Acridine orange are widely used to monitor the recycling and pH gradient of synaptic vesicles [14, 17, 19, 35]. This fluorescent dye is concentrated in acidic organelles wherein it is quenched by protonation. When a pH gradient is dissipated, e.g. during exocytosis, acridine orange is dequenched with a concomitant rise of fluorescence [14]. Inside synaptic vesicles, the pH value is about 5.5 [36]. Therefore, synaptic vesicles are supposed to be the primary, if not the only, compartment for localization of acridine orange in synaptosomes [14, 35]. However, in human ECV304 cells, the pH value was reported to be about 6.88 in the intermembrane mitochondrial space, about 7.59 in cytosol, and about 7.78 in mitochondrial matrix [36]. Acidification of the intermembrane space is mediated by the electron transport chain as rotenone + oligomycin were able to eliminate completely this effect [37]. Figures 3a, 4a, b showed that bafilomycin and rotenone + oligomycin accelerated the acridine orange fluorescence in synaptosomes, although mitochondrial response was significantly less pronounced. In our experimental settings, the dye reacted to mitochondrial toxins and has apparently been located in mitochondrial intermembrane spaces. This approach can be used for monitoring pH gradients in intrasynaptosomal mitochondria. Out of a total content, about 15 % of dye molecules are distributed in the mitochondria according to our estimation (Fig. 4b). However, glucose deprivation leads to more than a threefold increase of this pool indicating strong reinforcement of mitochondrial pH gradients (Fig. 4a, c). A proton ionophore was able to dissipate the pH gradient in synaptic vesicles [13, 38] and in mitochondria [40, 41]. Therefore, it is not surprising that proton ionophore CCCP induced an increase of acridine orange fluorescence in synaptosomes [18, 35]. We have shown that under a hypoglycemic state the CCCP-induced acridine orange response was also increased in as much as threefold (Fig. 4d, e).

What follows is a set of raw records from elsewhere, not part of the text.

Lemma fold_ignore (f : string -> bool) l b :
  fold_left (fun acc x => if f x then false else acc) l b = b && negb (existsb f l).
Proof.
  revert b; induction l as [|x l IH]; intros b; simpl.
  - now rewrite andb_true_r.
  - rewrite IH. destruct (f x); simpl; [now rewrite andb_false_r | reflexivity].
Qed.

Lemma fold_require (f : string -> bool) l b :
  fold_left (fun acc x => if negb (f x) then false else acc) l b = b && forallb f l.
Proof.
  revert b; induction l as [|x l IH]; intros b; simpl.
  - now rewrite andb_true_r.
  - rewrite IH. destruct (f x); simpl; [reflexivity | now rewrite andb_false_r].
Qed.

Lemma exists_lower a cmdline :
  existsb (fun e => contains a e) (map lower cmdline) =
  existsb (fun e => contains a (lower e)) cmdline.
Proof. induction cmdline as [|x l IH]; simpl; congruence. Qed.

Lemma ignore_lower cmdline l :
  existsb (fun ig => existsb (fun e => contains ig e) (map lower cmdline)) (map lower l) =
  existsb (fun ig => existsb (fun e => contains (lower ig) (lower e)) cmdline) l.
Proof. induction l as [|x l IH]; simpl; [reflexivity|]. now rewrite exists_lower, IH. Qed.

Lemma require_lower cmdline l :
  forallb (fun elem => existsb (fun e => contains elem e) (map lower cmdline)) (map lower l) =
  forallb (fun elem => existsb (fun e => contains (lower elem) (lower e)) cmdline) l.
Proof. induction l as [|x l IH]; simpl; [reflexivity|]. now rewrite exists_lower, IH. Qed.

Lemma proceed_flag_spec processElems ignoreElems cmdline :
  proceed_flag (map lower processElems) (map lower ignoreElems) (map lower cmdline) =
  forallb (fun elem => existsb (fun e => contains (lower elem) (lower e)) cmdline) processElems &&
  negb (existsb (fun ig => existsb (fun e => contains (lower ig) (lower e)) cmdline)
          ignoreElems).
Proof.
  unfold proceed_flag. cbv zeta. destruct processElems as [|x xs].
  - change (Nat.ltb 0 (List.length (map lower []))) with false. cbv iota.
    rewrite fold_ignore, ignore_lower. reflexivity.
  - change (Nat.ltb 0 (List.length (map lower (x :: xs)))) with true. cbv iota.
    rewrite fold_require, fold_ignore, ignore_lower, require_lower.
    destruct (forallb _ _), (existsb _ _); reflexivity.
Qed.

Lemma terminate_prefix processName processElems ignoreElems taskkill_ok pre rest :
  (forall pid, taskkill_ok pid = true) ->
  Forall (readable processName) pre ->
  terminateProcess processName processElems ignoreElems taskkill_ok (pre ++ rest)%list =
  let (e, ks) := terminateProcess processName processElems ignoreElems taskkill_ok rest in
  (e, map pi_pid (filter (selected processName processElems ignoreElems) pre) ++ ks)%list.
Proof.
  intros Hok Hr. unfold terminateProcess.
  induction Hr as [|p pre [name [Hn Hc]] Hr IH]; simpl.
  - destruct (terminate_iter _ _ _ _ rest); reflexivity.
  - unfold selected. rewrite Hn.
    destruct (String.eqb (lower name) (lower processName)) eqn:Eq;
      [|destruct (pi_cmdline p); simpl; exact IH].
    destruct (pi_cmdline p) as [cmdline|]; [|exfalso; now apply Hc].
    simpl. rewrite length_map. destruct (Nat.eqb (List.length cmdline) 0); simpl; [exact IH|].
    rewrite proceed_flag_spec.
    destruct (forallb _ _ && negb _); simpl; [|exact IH].
    rewrite Hok, IH.
    destruct (terminate_iter _ _ _ _ rest); reflexivity.
Qed.
(** * Chat relay server: registry, routing and wire codec

    A shallow embedding of [chat_server.py] (class [ChatServer]) and the
    properties of its connection registry, its broadcast / whisper routing
    and its JSON wire codec.

    Conventions of the embedding:
    - a Python [str] is a Rocq [string], one character per code point; the
      character tables below cover the code points 0..255. What [recv]
      returned is given by the text it decodes to;
    - [self.clients] is an insertion-ordered dictionary, modelled as an
      association list with distinct keys;
    - a socket is identified by a natural number; [send] either appends the
      bytes to the wire or raises, and it raises on the sockets listed in
      [down];
    - [datetime.now()] is an oracle: the server state counts the readings
      that [encode_message] and the [/time] command make, and [clock] says
      what each of them returns. The lines printed on the console, which
      read the clock too, are left out;
    - code that threads the server state and may raise lives in the monad
      [M]. A thread running [handle_client] is a machine whose steps are
      the stretches of code between two waits in [recv] or two
      [with self.client_lock] blocks: no step enters the lock twice, so
      the steps of several threads interleave as the blocks do;
    - the admin console is left out; [running] is a field of the state
      that the loop tests, and [shutdown] is a function on the state, not
      an action of the schedules;
    - of [chat_client.py], the decoding and display of one received event
      and the dispatch of one typed line are modelled; [json.loads] is
      modelled on JSON objects with string values. *)

From Stdlib Require Import List String Ascii Bool PeanoNat Lia.
Import ListNotations.
Local Open Scope list_scope.
Local Open Scope string_scope.

(** ** Python [str] operations *)

Module PyStr.

Definition ord (a : ascii) : nat := nat_of_ascii a.

Definition between (lo hi n : nat) : bool := Nat.leb lo n && Nat.leb n hi.
(** * ContactDetailControl: a shallow embedding of
      [SelectContactDetailControl/index.ts] and the properties of its
      view/state cycle.

    The control is one TypeScript class driven by host and DOM events.  The
    embedding keeps its shape: the private fields become a record, every method
    becomes a computation in a small state-and-exception monad, and the
    pieces of the JavaScript runtime the methods lean on (string methods,
    plain objects used as dictionaries, the DOM nodes created by
    [renderLayout], the charting library) are modelled just far enough to run
    the methods.  An [await] splits a method in two: the part before it, and
    the part that an event of the loop resumes.

    Conventions.
    - A JavaScript string is a [string].  [toLowerCase], [toUpperCase] and
      [trim] are modelled on the ASCII range only ([isAscii]), where they
      act character by character as written below; on other text JavaScript
      uses the Unicode case mappings and white-space classes, which are not
      modelled.  A property that depends on what these three methods return
      is stated for ASCII text.  [escapeHtml] replaces five ASCII
      characters and keeps every other one, whatever it is.
    - Counters are [nat]: they count contacts or records and stay far below
      the 2^53 bound where JavaScript numbers stop being exact.
    - The DOM nodes that [renderLayout] writes into the container are always
      found again by [querySelector], so the [if (!node) return] guards that
      follow those lookups are not branches of the model.  [chartContext] is
      different: it is a nullable field of the class, filled from
      [canvas.getContext], and is modelled as such.
    - Two calls can throw: the rejected request awaited by [loadContacts],
      and [chart.destroy()].  The [Chart] constructor is taken to succeed;
      the control only ever hands it one of the chart types of its selector,
      after tearing the previous instance down.  This is exact when that
      [destroy] returns, and when it throws after it has released the canvas
      (a failing [afterDestroy] hook); a [destroy] that throws before
      releasing the canvas would make the constructor throw as well, and
      that path is outside the model.
    - The fields that the Web API returns for the selected columns are text,
      [null] or absent. *)

From Stdlib Require Import String Ascii List Arith NArith Lia Bool PeanoNat.
From Stdlib Require Import Permutation DecimalString.
Import ListNotations.
Open Scope list_scope.
Open Scope string_scope.
Open Scope nat_scope.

In view of the fact, that glucose deprivation had no impact on bafilomycin-induced dye response (Fig. 3b), this finding would support the idea of an increase of the mitochondrial pH gradient between matrix and intermembrane space.

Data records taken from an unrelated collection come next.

(** * pwptr: task registry, task-set normalisation and configuration paths

    A shallow embedding of the command-line runner in [src/pwptr.js]
    (the original runner, which selects browser profiles by extension
    mode) and in [src/unnamed/part_000] (the configurable runner, which
    reads [.pwptr.json]).

    Conventions of the embedding.
    - [exportedTasks], [exportedTasksNamespaces] and
      [taskNamespacesToExpand] are arrays used as dictionaries.  Each is
      modelled by its own string-keyed properties together with the
      names every array inherits from [Array.prototype] and
      [Object.prototype]: a look-up of such a name in a condition is
      truthy although the array has no such property of its own.
      [exportedTasks] is enumerated with [Object.entries], so its own
      properties form an association list in insertion order; the other
      two are only indexed, so theirs are finite maps.  Names that are
      array indices ([0], [1], ...) are outside the model: an array
      lists such names first in [Object.entries], whatever the order
      they were written in, and counts them in its [length], so that
      [a["length"]] is truthy once the array holds one.  Here own
      properties are listed in the order they were written in and
      [length] reads as zero; statements that depend on either leave
      these names, or the identifier [length], out.
    - [a[k]] converts [k] to a property key first: an [undefined] key
      reads and writes the property named [undefined].
    - [console.log], [console.error], [process.exit] and uncaught
      exceptions are effects of a small process monad over a world
      (console transcript, globals, file system, terminal).
    - A task entry keeps [namespace] and [description]; its [run]
      operation is never called by the code modelled here.
    - The configuration document is typed: its paths are strings and
      its profiles are objects of JSON values. *)

From Stdlib Require Import Ascii.
From stdpp Require Import base option list gmap strings.

Open Scope string_scope.
Open Scope list_scope.

(** ** JavaScript values and built-ins *)

Module Js.

(** A string-valued expression that may be [undefined]. *)
Abbreviation jsstring := (option string).

(** ToBoolean on strings: only the empty string is falsy. *)
Definition truthy_string (s : string) : bool :=
  match s with EmptyString => false | String _ _ => true end.

(** ToBoolean on a string-or-undefined value. *)
Definition truthy_jsstring (v : jsstring) : bool :=
  match v with None => false | Some s => truthy_string s end.

(** ToBoolean on a length: only zero is falsy. *)
Definition truthy_number (n : nat) : bool := negb (Nat.eqb n 0).

(** ToPropertyKey on a string-or-undefined value. *)
Definition toKey (v : jsstring) : string :=
  match v with None => "undefined" | Some s => s end.

(** Truthiness of [a[k]] for an array [a] used as a dictionary: [own]
    is the array's own property [k], if it has one, and [inherited]
    holds the names every array inherits from [Array.prototype] and
    [Object.prototype], whose values are functions or objects. *)
Definition truthy_at {V : Type} (truthy : V -> bool) (inherited : gset string)
    (k : string) (own : option V) : bool :=
  match own with
  | Some v => truthy v
  | None => bool_decide (k ∈ inherited)
  end.

(** The names an array inherits in ECMAScript 2018, the edition of the
    object spread used by [src/pwptr.js]; later editions add to them. *)
Definition es2018 : gset string :=
  list_to_set
    ["constructor"; "concat"; "copyWithin"; "entries"; "every"; "fill";
     "filter"; "find"; "findIndex"; "forEach"; "includes"; "indexOf"; "join";
     "keys"; "lastIndexOf"; "map"; "pop"; "push"; "reduce"; "reduceRight";
     "reverse"; "shift"; "slice"; "some"; "sort"; "splice"; "toLocaleString";
     "toString"; "unshift"; "values"; "hasOwnProperty"; "isPrototypeOf";
     "propertyIsEnumerable"; "valueOf"; "__proto__"; "__defineGetter__";
     "__defineSetter__"; "__lookupGetter__"; "__lookupSetter__"].

(** Objects enumerated with [Object.entries]: own properties in
    insertion order. *)
Abbreviation obj V := (list (string * V)).

(** [o[k]]: [None] stands for [undefined]. *)
Fixpoint obj_get {V : Type} (o : obj V) (k : string) : option V :=
  match o with
  | [] => None
  | (k', v) :: o' => if String.eqb k' k then Some v else obj_get o' k
  end.

(** [o[k] = v]: an existing property keeps its position, a new one is
    appended. *)
Fixpoint obj_set {V : Type} (o : obj V) (k : string) (v : V) : obj V :=
  match o with
  | [] => [(k, v)]
  | (k', v') :: o' =>
      if String.eqb k' k then (k', v) :: o' else (k', v') :: obj_set o' k v
  end.

(** [Object.keys(o)]. *)
Definition obj_keys {V : Type} (o : obj V) : list string := map fst o.

(** [{...a, ...b}]: the properties of [b] written over a copy of [a]. *)
Definition obj_spread {V : Type} (a b : obj V) : obj V :=
  fold_left (fun o kv => obj_set o (fst kv) (snd kv)) b a.

(** [Set]: distinct elements in insertion order. *)
Definition Set_has (s : list string) (x : string) : bool :=
  existsb (String.eqb x) s.

Definition Set_add (s : list string) (x : string) : list string :=
  if Set_has s x then s else s ++ [x].

(** [new Set(iterable)]. *)
Definition Set_from (l : list string) : list string :=
  fold_left Set_add l [].

Definition Set_size (s : list string) : nat := length s.

End Js.

(** ** The process: console, exit status, uncaught exceptions *)

Module Proc.

(** What the program prints; [render] gives the text of the source's
    template literals (colour codes left out).  [RemoveFailed] holds
    the file and the code of the error [unlinkSync] raised: the source
    prints the error itself, whose text begins with [Error:], the code
    and a colon, and goes on with the system's description of the
    failure, which [render] leaves out. *)
Inductive message : Type :=
  | TaskExists (key : string)
  | NoExportedTasks (tasksDir : string)
  | TaskDirMissing (taskDir : string)
  | TaskDoesNotExist (t : string)
  | OrderNotGuaranteed
  | TasksDirNotFound (tasksDir : string)
  | OutputDirNotCreated (tasksDir : string)
  | InvalidExts (configFile key : string)
  | InvalidExtPath (configFile key p : string)
  | ProfilesDirNotCreated (profilesDir : string)
  | ProfileDirNotCreated (profileDir : string)
  | Prompt (confirmMsg : string)
  | Removed
  | AlreadyRemoved
  | RemoveFailed (file code : string).

Definition dq : string := String (Ascii.ascii_of_nat 34) EmptyString.
Definition nl : string := String (Ascii.ascii_of_nat 10) EmptyString.

Definition render (m : message) : string :=
  match m with
  | TaskExists key =>
      "Exported task or task group name " +:+ dq +:+ key +:+ dq
        +:+ " already exists. Each must be globally unique."
  | NoExportedTasks d =>
      "No exported tasks found in " +:+ dq +:+ d +:+ "/*.js" +:+ dq +:+ " file(s)."
  | TaskDirMissing d => "Task dir " +:+ dq +:+ d +:+ dq +:+ " does not exist."
  | TaskDoesNotExist t =>
      "Task or group of tasks " +:+ dq +:+ t +:+ dq +:+ " does not exist."
  | OrderNotGuaranteed =>
      "Filtering ... 1 or more duplicate tasks provided or within a task group. "
        +:+ "Task run order no longer guaranteed."
  | TasksDirNotFound d =>
      "Resolved tasks directory " +:+ dq +:+ d +:+ dq +:+ " does not exist."
  | OutputDirNotCreated d =>
      "Could not create resolved tasks output directory " +:+ dq +:+ d +:+ dq +:+ "."
  | InvalidExts f key =>
      f +:+ "'s profile " +:+ dq +:+ key +:+ dq +:+ " contains an invalid "
        +:+ dq +:+ "exts" +:+ dq +:+ " key." +:+ nl
        +:+ "It should be an array of paths of Chrome extensions to load."
  | InvalidExtPath f key p =>
      f +:+ "'s profile " +:+ dq +:+ key +:+ dq +:+ " contains " +:+ dq +:+ "exts"
        +:+ dq +:+ " with invalid resolved path:" +:+ nl +:+ p +:+ "."
  | ProfilesDirNotCreated d =>
      "Could not create directory for Chrome profiles " +:+ dq +:+ d +:+ dq +:+ "."
  | ProfileDirNotCreated d =>
      "Could not Chrome profile directory " +:+ dq +:+ d +:+ dq +:+ "."
  | Prompt c => c +:+ nl +:+ "(y/n): "
  | Removed => "Successfully removed ${file}"
  | AlreadyRemoved => "Does not exist or already removed."
  | RemoveFailed file code =>
      "Failed to remove: " +:+ file +:+ nl +:+ "Error: " +:+ code +:+ ": "
  end.

(** A line of the transcript: standard output or the error stream. *)
Inductive line : Type :=
  | Log (m : message)
  | Err (m : message).

(** How a computation over a world [W] ends. *)
Inductive result (W A : Type) : Type :=
  | Returned (a : A) (w : W)
  | Exited (code : nat) (w : W)
  | Threw (e : string) (w : W).
Arguments Returned {W A} a w.
Arguments Exited {W A} code w.
Arguments Threw {W A} e w.

(** The value returned, if any. *)
Definition returned {W A : Type} (r : result W A) : option A :=
  match r with Returned a _ => Some a | _ => None end.

(** The world the computation leaves behind. *)
Definition final {W A : Type} (r : result W A) : W :=
  match r with Returned _ w | Exited _ w | Threw _ w => w end.

Definition proc (W A : Type) : Type := W -> result W A.

Definition ret {W A : Type} (a : A) : proc W A := fun w => Returned a w.

Definition bind {W A B : Type} (m : proc W A) (k : A -> proc W B) : proc W B :=
  fun w =>
    match m w with
    | Returned a w' => k a w'
    | Exited c w' => Exited c w'
    | Threw e w' => Threw e w'
    end.

(** [process.exit(code)] never returns. *)
Definition process_exit {W A : Type} (code : nat) : proc W A :=
  fun w => Exited code w.

(** An exception nobody catches. *)
Definition throw {W A : Type} (e : string) : proc W A :=
  fun w => Threw e w.

Definition gets {W A : Type} (f : W -> A) : proc W A :=
  fun w => Returned (f w) w.

Definition modify {W : Type} (f : W -> W) : proc W unit :=
  fun w => Returned tt (f w).

(** [try { body } catch (e) { handler }] *)
Definition try_catch {W A : Type} (body : proc W A) (handler : string -> proc W A)
  : proc W A :=
  fun w =>
    match body w with
    | Threw e w' => handler e w'
    | r => r
    end.

(** [if (c) { body }] with no [else]. *)
Definition when {W : Type} (c : bool) (body : proc W unit) : proc W unit :=
  if c then body else ret tt.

Our results suggest that hypoglycemia leads to the increase of ΔpH in mitochondria (Fig. 4). The mechanism inducing this process is not clear. It is established that starvation causes mitochondrial membrane remodeling and resculpting of mitochondria morphology [42]. Probably, the increase of ΔpH might be a consequence of these changes. The increase of the pH gradient is thought to be a compensatory mechanism which enables maintaining the function of mitochondrial ATPase in unfavorable conditions.

Synaptic vesicles have membrane potential and pH gradient as do mitochondria [43]. It is well established that transport of different neurotransmitters can be regulated by changes in ΔΨ and ΔpH of synaptic vesicle membranes via different ways [13, 43, 44]. Therefore, changes in pH gradient may result in modification of ion-transporting capability of mitochondria, for instance calcium transport [12].

Summarizing, our results confirms that the main biophysical characteristics of neuronal presynaptic terminals do not promote the non-controlled release of neurotransmitters in the case of acute glucose lowering in blood. Such neuronal processes as inhibition of exocytosis, increase of the mitochondrial pH gradient and preservation of the vesicular pH gradient can serve as protective mechanisms.